(** [models] once the loop of [get_models] has run over [serializers]. *)
Definition models_after (serializers : list serializer) : gmap string value :=
  fold_left register_models serializers ∅.

(** [get_models] when the loop runs over the set in the order
    [serializers]; [models.update(d)] lets the entries of [d] win. *)
Definition get_models_over (serializers : list serializer)
    (explicit_response_types : gmap string value) : gmap string value :=
  let models := models_after serializers in
  let models := explicit_response_types ∪ models in
  fields_serializers ∪ models.

(** Builds a list of Swagger 'models'.  A set is run over in an order of
    its own; the model takes the order of [model_serializers], and the
    properties below that depend on the loop are stated for every order. *)
Definition get_models (apis : list Api)
    (explicit_response_types : gmap string value) : gmap string value :=
  get_models_over (model_serializers apis) explicit_response_types.

(** *** Notions the properties are stated with *)

(** [nests c d]: a field of [c] is a serializer of class [d], list-wrapped
    or not. *)
Definition nests (c d : SerializerClass) : Prop :=
  exists name fld many, (name, fld) ∈ get_fields c /\ kind fld = Serializer many d.

(** A method of one of the [apis] uses the serializer [s]. *)
Definition used_by_method (apis : list Api) (s : serializer) : Prop :=
  exists api m,
    api ∈ apis
    /\ m ∈ method_introspectors (get_introspector api apis)
    /\ _get_method_serializer m = Some s.

(** What a walk that numbers its objects from [next] on adds to
    [serializers_set]: the result is the set followed by new objects,
    numbered from [next] up to the new counter, no number twice, and among
    them there is an instance of every class in [reach]. *)
Definition walk_adds (reach : SerializerClass -> Prop)
    (serializers_set : list obj) (next : nat) (result : list obj * nat) : Prop :=
  exists new,
    result.1 = serializers_set ++ new
    /\ next <= result.2
    /\ NoDup new.*1
    /\ (forall o, o ∈ new -> next <= o.1 < result.2)
    /\ (forall d, reach d -> exists o, o ∈ new /\ o.2 = SInstance d).

(** [nested_in c d]: [d] is the class of a serializer field of [c], or of a
    field of such a class, and so on. *)
Definition nested_in (c d : SerializerClass) : Prop :=
  exists cls, nests c cls /\ rtc nests cls d.


(** Every entry of [explicit_response_types] is a model whose 'id' is its
    key, as [_get_method_response_type] registers them. *)
Definition registered_types_ok (explicit_response_types : gmap string value) : Prop :=
  forall name model,
    explicit_response_types !! name = Some model ->
    exists response_type,
      model = VDict [("id", VStr name); ("properties", response_type)].

(** The name a serializer field of class [cls] is typed with: the name of
    the class, after "Write" for a write-only field. *)
Definition type_name (fld : field) (cls : SerializerClass) : string :=
  if getattr_false (write_only (attrs fld))
  then "Write" +:+ class_name cls
  else class_name cls.

(** The schema item of a field, as [data['fields']] keeps it. *)
Definition schema_item (item : string * field) : string * value :=
  (item.1, VDict (field_schema item.2)).

(** ** Dictionaries kept as lists of items *)

Lemma Dict_get_set {A : Type} (k k' : string) (v : A) (d : list (string * A)) :
  Dict.get k (Dict.set k' v d) = if decide (k = k') then Some v else Dict.get k d.
Proof.
  induction d as [| [k0 v0] d IH]; simpl.
  - destruct (decide (k = k')); reflexivity.
  - destruct (decide (k' = k0)) as [-> | Hne]; simpl.
    + destruct (decide (k = k0)); reflexivity.
    + rewrite IH. destruct (decide (k = k0)) as [-> | ?]; [| reflexivity].
      destruct (decide (k0 = k')); congruence.
Qed.
Definition sample_cloud : Cloud :=
  {| workspaces_each := {| items := [teamA; teamB]; fault := None |};
     workspaces_get := fun key =>
       if key =? "team-a" then Reply (PyObj teamA) else Fault "404";
     projects_each := fun _ => {| items := [tools]; fault := None |};
     projects_get := fun _ key =>
       if key =? "TL" then Reply (PyObj tools) else Fault "404";
     repositories_each := fun _ => {| items := [cli_repo]; fault := None |};
     repositories_get := fun _ key =>
       if key =? "cli" then Reply (PyObj cli_repo) else Fault "404";
     repositories_create := fun _ name _ _ _ =>
       Reply (PyObj {| repo_name := name; repo_slug := name;
                       repo_links := None |}) |}.

Definition sample_sdk : Atlassian :=
  {| ALLOW_FORKS := "allow_forks";
     NO_PUBLIC_FORKS := "no_public_forks";
     NO_FORKS := "no_forks";
     Cloud_new := fun _ _ => sample_cloud |}.

(** Both credentials in the environment. *)
Definition sample_env : Environ :=
  {| BITBUCKET_USER := Some "bob";
     BITBUCKET_PASSWORD := Some "secret";
     typed_password := "typed" |}.

(** No credential in the environment. *)
Definition bare_env : Environ :=
  {| BITBUCKET_USER := None;
     BITBUCKET_PASSWORD := None;
     typed_password := "typed" |}.

(** ** Sample command lines *)

(** [repository -w team-a -P TL --list show --links]. *)
Definition list_show_links : Invocation :=
  plain (RepositoryCommand false (Some "team-a") (Some "TL") true None
                           (Show show_links)).

(** [--user alice --password hunter2 workspace --list]. *)
Definition with_both_flags : Invocation :=
  {| opt_user := Some "alice";
     opt_password := Some "hunter2";
     opt_for_scripting := false;
     command := WorkspaceCommand true None;
     unrecognized := [] |}.

(** [--user '' workspace --list]. *)
Definition with_empty_user : Invocation :=
  {| opt_user := Some "";
     opt_password := None;
     opt_for_scripting := false;
     command := WorkspaceCommand true None;
     unrecognized := [] |}.

(** [--user '' --password '' workspace --list]. *)
Definition with_empty_flags : Invocation :=
  {| opt_user := Some "";
     opt_password := Some "";
     opt_for_scripting := false;
     command := WorkspaceCommand true None;
     unrecognized := [] |}.

(** A user name in the environment, no password. *)
Definition user_only_env : Environ :=
  {| BITBUCKET_USER := Some "bob";
     BITBUCKET_PASSWORD := None;
     typed_password := "typed" |}.

(** An object of the class, for calls of its public methods. *)
Definition sample_cli : BitbucketCLI :=
  constructed sample_env (plain (WorkspaceCommand true None)).

(** [repository|repo -w W -P P ...]: the command line [inv] with its
    subcommand replaced by a repository command on workspace [w] and project
    [p]. *)
Definition repository_line (inv : Invocation) (alias : bool) (w p : string)
    (list_ : bool) (repository : option string) (action : Action)
    : Invocation :=
  with_command
    (RepositoryCommand alias (Some w) (Some p) list_ repository action) inv.

(** [repository -w team-a -P TL --list]. *)
Definition list_only : Invocation :=
  plain (RepositoryCommand false (Some "team-a") (Some "TL") true None
                           NoAction).

(** [repository|repo -w W -P P -r R show], no detail flag. *)
Definition show_line (inv : Invocation) (alias : bool) (w p r : string)
    : Invocation :=
  repository_line inv alias w p false (Some r) (Show no_show).

(** [repository|repo -w W -P P -r R create --private --no-allow-forks]. *)
Definition create_line (inv : Invocation) (alias : bool) (w p r : string)
    : Invocation :=
  repository_line inv alias w p false (Some r) (Create private_no_forks).

(** [--for-scripting workspace --list]. *)
Definition scripting_workspace_list : Invocation :=
  with_for_scripting true (plain (WorkspaceCommand true None)).

(** [--for-scripting project -w team-a --list]. *)
Definition scripting_project_list : Invocation :=
  with_for_scripting true (plain (ProjectCommand (Some "team-a") true None)).

(** [--for-scripting repository -w team-a -P TL --list]. *)
Definition scripting_repository_list : Invocation :=
  with_for_scripting true list_only.

(** [--for-scripting workspace --workspace team-a]. *)
Definition scripting_workspace_named : Invocation :=
  with_for_scripting true (plain (WorkspaceCommand false (Some "team-a"))).

(** [--for-scripting project -w team-a --project TL]. *)
Definition scripting_project_named : Invocation :=
  with_for_scripting true
    (plain (ProjectCommand (Some "team-a") false (Some "TL"))).

(** [--for-scripting repository -w team-a -P TL -r newrepo create --private
    --no-allow-forks]. *)
Definition scripting_create : Invocation :=
  with_for_scripting true
    (create_line (plain Tests) false "team-a" "TL" "newrepo").

(** The object [self] with [__for_scripting] forced to a value, which no
    run of the program does. *)
Definition forced_scripting (b : bool) (self : BitbucketCLI) : BitbucketCLI :=
  {| __args := __args self;
     __for_scripting := b;
     __username := __username self;
     __password := __password self |}.

(** ** The command grammar as a decision

    What the declarations of [__get_parser] (required options, mutually
    exclusive groups, the action made required by a named repository) and
    the checks of [__args_verify_repo_show_actions] add up to. *)

Definition at_most_one (flags : list bool) : bool :=
  Nat.leb (length (filter (fun b : bool => b) flags)) 1.

Definition well_formed_action (repository : option string) (action : Action)
    : bool :=
  match action with
  | NoAction => is_None repository
  | Show o => negb (any_detail o) || given repository
  | Create o =>
      at_most_one [opt_public o; opt_private o] &&
      at_most_one [opt_allow_forks o; opt_no_allow_forks o;
                   opt_no_public_forks o]
  end.

Definition well_formed (inv : Invocation) : bool :=
  match unrecognized inv with
  | [] =>
      match command inv with
      | NoCommand => false
      | Tests => true
      | WorkspaceCommand list_ workspace => xorb list_ (given workspace)
      | ProjectCommand workspace list_ project =>
          given workspace && xorb list_ (given project)
      | RepositoryCommand _ workspace project list_ repository action =>
          given workspace && given project &&
          xorb list_ (given repository) &&
          well_formed_action repository action
      end
  | _ :: _ => false
  end.

(** ** Kinds of events *)

Definition is_remote (e : event) : bool :=
  match e with
  | Remote _ => true
  | _ => false
  end.

Definition is_print (e : event) : bool :=
  match e with
  | Print _ => true
  | _ => false
  end.

Definition is_report (e : event) : bool :=
  match e with
  | ArgparseError _ | ParserError _ => true
  | _ => false
  end.

Definition is_create (e : event) : bool :=
  match e with
  | Remote (RepositoriesCreate _ _ _ _ _) => true
  | _ => false
  end.

(** A computation none of whose events is of the kind [kind]. *)
Definition without {A : Type} (kind : event -> bool) (m : M A) : Prop :=
  forallb (fun e => negb (kind e)) (trace m) = true.

(** A computation that does not end in [SystemExit]. *)
Definition no_exit {A : Type} (m : M A) : Prop :=
  forall code, outcome m <> inl (SystemExit code).

(** The number of round trips to the SDK. *)
Definition round_trips {A : Type} (m : M A) : nat :=
  length (remote_calls (trace m)).


(** The command line asks for a creation: [repository ... -r NAME create]. *)
Definition asks_create (inv : Invocation) : bool :=
  match command inv with
  | RepositoryCommand _ _ _ false (Some _) (Create _) => true
  | _ => false
  end.

(** The ancestor suffix [__list_repositories] builds in human mode. *)
Definition ancestors (project : Project) (workspace : Workspace) : string :=
  (" in Project: " ++ pr_name project ++ " (" ++ pr_key project ++ ") in ") ++
  ("Workspace: " ++ ws_name workspace ++ " (" ++ ws_slug workspace ++ ")").

(** An SDK whose workspace lookup hands back [None]. *)
Definition absent_sdk : Atlassian :=
  {| ALLOW_FORKS := "allow_forks";
     NO_PUBLIC_FORKS := "no_public_forks";
     NO_FORKS := "no_forks";
     Cloud_new := fun _ _ =>
       {| workspaces_each := workspaces_each sample_cloud;
          workspaces_get := fun _ => Reply PyNone;
          projects_each := projects_each sample_cloud;
          projects_get := projects_get sample_cloud;
          repositories_each := repositories_each sample_cloud;
          repositories_get := repositories_get sample_cloud;
          repositories_create := repositories_create sample_cloud |} |}.

Definition is_help (e : event) : bool :=
  match e with
  | PrintHelp => true
  | _ => false
  end.

(** The lines [__print_repository_links] prints in human mode. *)
Definition link_lines (links : list (string * LinkValue)) : list string :=
  map (fun link => "Link: " ++ (fst link ++ " -> " ++ lv_str (snd link)))
      links.

(** The object of [repository -w team-a -P TL -r cli show]. *)
Definition show_cli : BitbucketCLI :=
  constructed sample_env (show_line (plain Tests) false "team-a" "TL" "cli").

(** The object of [repository -w team-a -P TL -r cli show -L -u -s]. *)
Definition show_all_cli : BitbucketCLI :=
  constructed sample_env
    (repository_line (plain Tests) false "team-a" "TL" false (Some "cli")
       (Show {| opt_links := true; opt_https_url := true;
                opt_ssh_url := true |})).

(** The header line of [repo_show_cmd] in human mode. *)
Definition show_header (repository : Repository) (project : Project)
    (workspace : Workspace) : string :=
  "Repository: " ++ repo_name repository ++ " in " ++
  ("Project: " ++ pr_name project ++ " in Workspace: " ++ ws_name workspace).

(** A repository whose data holds no links. *)
Definition bare_repo : Repository :=
  {| repo_name := "bare"; repo_slug := "bare"; repo_links := None |}.

(** A repository with a single clone link. *)
Definition https_only_repo : Repository :=
  {| repo_name := "one"; repo_slug := "one";
     repo_links :=
       Some [("clone",
              {| lv_str := "[https]";
                 lv_hrefs := [Some "https://bitbucket.org/team-a/one.git"] |})]
  |}.

(** What the flags of [create] choose, read off [__create_repository]:
    [--private] wins over [--public], and the fork flags are tried in the
    order allow, no-allow, no-public. *)
Definition chosen_visibility (o : CreateOptions) : option bool :=
  if opt_private o then Some true
  else if opt_public o then Some false
  else None.

Definition chosen_policy (sdk : Atlassian) (o : CreateOptions)
    : option string :=
  if opt_allow_forks o then Some (ALLOW_FORKS sdk)
  else if opt_no_allow_forks o then Some (NO_FORKS sdk)
  else if opt_no_public_forks o then Some (NO_PUBLIC_FORKS sdk)
  else None.

(** An SDK whose hosting service rejects every creation. *)
Definition refusing_sdk : Atlassian :=
  {| ALLOW_FORKS := "allow_forks";
     NO_PUBLIC_FORKS := "no_public_forks";
     NO_FORKS := "no_forks";
     Cloud_new := fun _ _ =>
       {| workspaces_each := workspaces_each sample_cloud;
          workspaces_get := workspaces_get sample_cloud;
          projects_each := projects_each sample_cloud;
          projects_get := projects_get sample_cloud;
          repositories_each := repositories_each sample_cloud;
          repositories_get := repositories_get sample_cloud;
          repositories_create := fun _ _ _ _ _ => Fault "400" |} |}.
(** * EventPlayer: the virtual clock and event scheduler of FleetDashboard.jsx

    A shallow embedding of the [EventPlayer] class (src/FleetDashboard.jsx,
    lines 42-116) and of the dashboard's [stepForward] (lines 226-238),
    with the properties of the replay engine proved over it; then of the
    rest of the dashboard that computes: the handlers and the effect of
    the component (lines 188-224 and 245-288), [deriveFleetState] (lines
    119-156), the marker table of [MapPanel] (lines 394-397) and the
    figures of [TripCard] (lines 445-459).

    Conventions of the embedding.
    - A JavaScript [Date] is represented by its time value: a whole number
      of milliseconds, or NaN for an Invalid Date ([time], [None] = NaN).
      [new Date(number)] is [TimeClip]: truncation towards zero, and NaN
      beyond 8.64e15 ms.
    - [new Date(e.timestamp)] is not re-implemented: a record is read
      through the function [date], which gives the time value that parsing
      its [timestamp] field yields.
    - [Date.now()] is an input: every read of the wall clock is an explicit
      argument of the method that performs it, in program order.
    - A finite number is a rational: [speed] holds the exact value of the
      double.  The product and the sum of [getSimTime] are taken exactly,
      where the engine rounds each of them to the nearest double.  Rounding
      leaves a whole number of magnitude up to 2^53 as it is, and never
      moves a value across one ([safe_integer]); so the two agree whenever
      speed, product and sum are such whole numbers, and for any speed
      they lie between the same whole-number bounds.  With a fractional
      speed they can differ by one millisecond (at speed 0.7, 10 ms after
      the anchor, the engine rounds the product to 7 where the exact
      product of the double is just below 7), and for clock values
      beyond 2^51 ms so can they at the quarter and half speeds of the
      dashboard.  What is stated below
      about the value of the clock is either an identity between two
      readings, a whole-number case, or a bound that rounding preserves.
    - The callbacks [onTick] and [onEvent] are observed as a trace of
      [signal]s; [setInterval] is observed as the instants at which its
      callback runs while the handle is set.
    - The methods are written once, over any representation of the array
      [this.events] ([elems]) and of its records ([date]).  They are used
      over a plain list of records ([constructor]) and over a store in
      which arrays and records are shared objects ([Heap]); the two agree
      ([heap_exec_view], [heap_constructor_view]). *)

From Stdlib Require Import ZArith QArith Qround Qabs Lia.
From stdpp Require Import base option list sorting gmap strings.
Close Scope Q_scope.

(** ** JavaScript numbers and dates *)

(** The time value of a [Date]; [None] is NaN (an Invalid Date). *)
Definition time : Type := option Z.

(** A number that may have a fractional part; [None] is NaN. *)
Definition number : Type := option Q.

(** ECMAScript: a time value lies within 8.64e15 ms of the epoch. *)
Definition maxTime : Z := 8640000000000000.


(** ECMAScript [truncate]: rounding towards zero. *)
Definition Qtrunc (q : Q) : Z :=
  if Qle_bool 0 q then Qfloor q else Qceiling q.

(** ECMAScript [TimeClip], which [new Date(number)] applies. *)
Definition TimeClip (v : number) : time :=
  match v with
  | Some q =>
      if Qle_bool (Qabs q) (inject_Z maxTime) then Some (Qtrunc q) else None
  | None => None
  end.

Definition ofTime (t : time) : number := inject_Z <$> t.

(** [new Date(v)] for a numeric argument. *)
Definition newDate (v : number) : time := TimeClip v.

Definition num_add (a b : number) : number :=
  match a, b with
  | Some x, Some y => Some (x + y)%Q
  | _, _ => None
  end.

(** [d1 - d2] on two dates. *)
Definition date_sub (a b : time) : option Z :=
  match a, b with
  | Some x, Some y => Some (x - y)%Z
  | _, _ => None
  end.

(** [d1 <= d2], [d1 >= d2] and [d1 > d2] on two dates: a comparison with
    NaN is false. *)
Definition date_le (a b : time) : bool :=
  match a, b with
  | Some x, Some y => (x <=? y)%Z
  | _, _ => false
  end.
(** The object [policy] of [buildQuickPolicy]. *)
Definition policyValue (now : jsstring) (state : QuickBuilderState) : value :=
  JObj [(js "metadata", quickMetadata now state);
        (js "resource_rules", JArr (map ruleValue (quickRules state)));
        (js "action_guidelines",
         JArr (map guidelineValue (quickGuidelines state)))].

Definition buildQuickPolicy (now : jsstring) (state : QuickBuilderState)
  : jsstring :=
  JSON_stringify (policyValue now state).

(** The message of the TypeError thrown by [data.metadata] when [data]
    is [null]; its wording is the engine's. *)
Definition nullAccessMessage : jsstring :=
  js "Cannot read properties of null (reading 'metadata')".

Definition stringOf (v : option value) : jsstring :=
  match v with
  | Some (JStr s) => s
  | _ => []
  end.

Definition boolOf (v : option value) : bool :=
  match v with
  | Some (JBool b) => b
  | _ => false
  end.

(** The type guard of the [filter] over [resource_rules]. *)
Definition isResourceRule (rule : value) : bool :=
  truthy (Some rule)
  && isTag (typeOf (getProp rule (js "verb"))) TString
  && isTag (typeOf (getProp rule (js "selector"))) TString
  && isTag (typeOf (getProp rule (js "allowed"))) TBoolean.

(** The [map] that follows it, on an entry the guard let through. *)
Definition toResourceRule (rule : value) : ResourceRule :=
  mkResourceRule (stringOf (getProp rule (js "verb")))
    (stringOf (getProp rule (js "selector")))
    (boolOf (getProp rule (js "allowed")))
    (getProp rule (js "modifiers")).

Definition isActionGuideline (item : value) : bool :=
  truthy (Some item)
  && isTag (typeOf (getProp item (js "directive"))) TString
  && isTag (typeOf (getProp item (js "description"))) TString.

Definition toActionGuideline (item : value) : ActionGuideline :=
  mkActionGuideline (stringOf (getProp item (js "directive")))
    (stringOf (getProp item (js "description")))
    (getProp item (js "exceptions")).

(** [Array.isArray(v) ? v : []]. *)
Definition arrayOrEmpty (v : option value) : list value :=
  match v with
  | Some (JArr items) => items
  | _ => []
  end.

Definition parsePolicy (raw : jsstring) : ParsedPolicy :=
  match trim raw with
  | [] => mkParsedPolicy None None [] []
  | _ =>
      match JSON_parse raw with
      | inr message => mkParsedPolicy (Some message) None [] []
      | inl JNull => mkParsedPolicy (Some nullAccessMessage) None [] []
      | inl data =>
          let metadata :=
            if isTag (typeOf (getProp data (js "metadata"))) TObject
               && truthy (getProp data (js "metadata"))
            then getProp data (js "metadata") else None in
          let resourceRuleCandidates :=
            arrayOrEmpty (getProp data (js "resource_rules")) in
          let resourceRules :=
            map toResourceRule (filter isResourceRule resourceRuleCandidates) in
          let actionGuidelineCandidates :=
            arrayOrEmpty (getProp data (js "action_guidelines")) in
          let actionGuidelines :=
            map toActionGuideline
              (filter isActionGuideline actionGuidelineCandidates) in
          mkParsedPolicy None metadata resourceRules actionGuidelines
      end
  end.

(** ** Sample inputs *)

Module Samples.

(** Lines put together with line feeds. *)
Definition text (lines : list jsstring) : jsstring := join [10] lines.

Definition robotsNegativeDelay : jsstring :=
  text [js "User-agent: *"; js "Disallow: /admin"; js "Crawl-delay: -5"].

Definition robotsSpecExample : jsstring :=
  text [js "User-agent: *"; js "Disallow: /admin"; js "Crawl-delay: 2.5"].

Definition robotsOtherBot : jsstring :=
  text [js "Disallow: /early"; js "User-agent: other-bot";
        js "Disallow: /private"; js "Allow: /private/ok";
        js "Crawl-delay: 3"].


Definition strictState : QuickBuilderState :=
  mkQuickBuilderState (js "  Example Shop ") true false true true true true
    standard false.

Definition isoNow : jsstring := js "2024-05-01T12:00:00.000Z".

End Samples.

(** ** The spec's reading of the parser's filters *)

(** The entries [f] accepts, in order. *)
Fixpoint keepSome {A B : Type} (f : A -> option B) (l : list A) : list B :=
  match l with
  | [] => []
  | a :: l' =>
      match f a with
      | Some b => b :: keepSome f l'
      | None => keepSome f l'
      end
  end.

(** A [resource_rules] entry is kept when it is an object with a string
    [verb], a string [selector] and a boolean [allowed]; [modifiers]
    passes through as it is. *)
Definition specResourceRule (entry : value) : option ResourceRule :=
  match entry with
  | JObj props =>
      match lookup (js "verb") props, lookup (js "selector") props,
            lookup (js "allowed") props with
      | Some (JStr v), Some (JStr s), Some (JBool a) =>
          Some (mkResourceRule v s a (lookup (js "modifiers") props))
      | _, _, _ => None
      end
  | _ => None
  end.

(** An [action_guidelines] entry is kept when it has a string
    [directive] and a string [description]. *)
Definition specActionGuideline (entry : value) : option ActionGuideline :=
  match entry with
  | JObj props =>
      match lookup (js "directive") props, lookup (js "description") props with
      | Some (JStr d), Some (JStr t) =>
          Some (mkActionGuideline d t (lookup (js "exceptions") props))
      | _, _ => None
      end
  | _ => None
  end.

(** A plain object, as opposed to an array or a primitive value. *)
Definition isPlainObject (v : value) : bool :=
  match v with
  | JObj _ => true
  | _ => false
  end.
Lemma unpack_IH_inv buf off a b :
  0 <= off -> unpack_IH buf off = Ok (a, b) ->
  off + 6 <= len buf /\ a = field buf off 4 /\ b = field buf (off + 4) 2.
Proof.
  intros Hoff H. assert (Hle : off + 6 <= len buf).
  { unfold unpack_IH in H. apply bind_ok_inv in H as (bs & Hbs & _).
    by apply unpack_bytes_ok_inv in Hbs. }
  rewrite unpack_IH_ok in H by done. by simplify_eq.
Qed.

Lemma root_offset : 8 * Z.land 0xF000 0xFFF = 0.
Proof. reflexivity. Qed.

(** *** The exceptions of [load] *)

Lemma loadFolder_loop_raises (rec : Z -> result Folder) fnt fuel st e :
  (forall folderId e, rec folderId = Raise e -> e = StructError \/ e = RecursionError) ->
  while fuel (loadFolder_pass rec fnt) st = Raise e ->
  e = StructError \/ e = RecursionError.
Proof.
  intros Hrec. revert st. induction fuel as [|fuel IH]; intros [off folderObj]; [done|].
  cbn [while loadFolder_pass].
  destruct (unpack_B fnt off) as [control|e'|] eqn:Hc; cbn [bind]; [| |done].
  - destruct (control =? 0); [done|]. destruct (negb _).
    + destruct (unpack_H fnt _) as [subFolderID|e'|] eqn:Hh; cbn [bind]; [| |done].
      * destruct (rec subFolderID) as [sub|e'|] eqn:Hr; cbn [bind]; [apply IH| |done].
        intros [= <-]. eauto.
      * intros [= <-]. left. unfold unpack_H in Hh.
        destruct (unpack_bytes 2 fnt _) eqn:Hu; [done| |done].
        cbn in Hh. apply unpack_raises in Hu. congruence.
    + apply IH.
  - intros [= <-]. left. unfold unpack_B in Hc.
    destruct (unpack_bytes 1 fnt off) eqn:Hu; [done| |done].
    cbn in Hc. apply unpack_raises in Hu. congruence.
Qed.
(** * sam_bam_verify: header normalisation and record streaming

    A shallow embedding of [src/sam_bam_verify/sam_bam_verify.c], the
    modENCODE SAM/BAM checker that strips the ["chr"] prefix from reference
    names, regenerates a missing header text, copies every alignment record
    to a BAM file and reports the number of mapped reads.

    Conventions of the embedding.

    - A C string is the [string] of its characters before the terminator.
      A [char *] into a string is an offset ([nat]); [NULL] is [None].
    - [int32_t], [uint32_t] and [long long] values are integers of [Z]; every
      store into such a field writes out its wrap-around.
    - The program is a function from the event trace so far to the extended
      trace and an [outcome]: a value, a process exit status, or a crash
      (undefined behaviour such as [strdup(NULL)] or an access past the end
      of an array).
    - [samopen], [samread], [bam_write1], [samclose], [samfaipath] and
      [bam_header_dup] belong to samtools, not to this repository; the file
      system they act on is a parameter of [main].
    - Heap allocation succeeds: [strdup] does not return [NULL] and
      [asprintf] does not return a negative value, so the [exit(1)] of
      lines 71-72 is not among the runs.
    - The [strcpy] of line 80 copies inside one buffer.  C leaves the call
      undefined when the bytes read and the bytes written overlap;
      [strcpy_overlaps] says when they do and [rewrite_overlaps] whether the
      loop meets such a call.  The text the embedding carries on with is the
      one a copy from the left leaves, the order the loop is written for. *)

From Stdlib Require Import ZArith String Ascii DecimalString.
From stdpp Require Import base tactics option list.
From Equations Require Import Equations.
(** * DumbbellChartPBI: the dumbbell chart visual ([src/visual.ts])

    A shallow embedding of [Visual.update] and [Visual.wrap] together with
    the parts of d3 and of the DOM they call, and the properties of the
    layout and of the label wrapper that the specification states.

    Conventions of the embedding.
    - A JavaScript number is [NaN] or a finite value; finite arithmetic is
      exact (canonical rationals [Qc]), so rounding and the two infinities
      are outside the model.  The arithmetic of the two position scales
      is also given in binary64 ([Binary64]), to tell what holds with
      rounding from what holds without it.
    - A JavaScript string is a [string] of code units below 256.
    - An SVG element is a tag with an attribute map, a style map and a
      content; [attr] with an undefined value removes the attribute, as
      d3-selection does.
    - The drawing surface is threaded explicitly: [update] takes the
      surface before the call and returns the surface after it.
    - d3 is the library the visual imports; its functions are embedded from
      the sources of d3 7: d3-array 3 ([max]), d3-scale 4 ([scaleLinear],
      [scalePoint], [scaleOrdinal]), d3-interpolate 3 ([interpolateNumber])
      and d3-selection 3 ([selectAll], [data], [enter], [append], [attr],
      [style], [text]). *)

From Stdlib Require Import QArith Qcanon ZArith Lia Lqa Ascii.
From Stdlib Require PrimFloat.
From stdpp Require Import base numbers list strings pretty gmap.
***
What to work on - Extract every line above that contains the word "attribute".

Written answer -
    - An SVG element is a tag with an attribute map, a style map and a
      content; [attr] with an undefined value removes the attribute, as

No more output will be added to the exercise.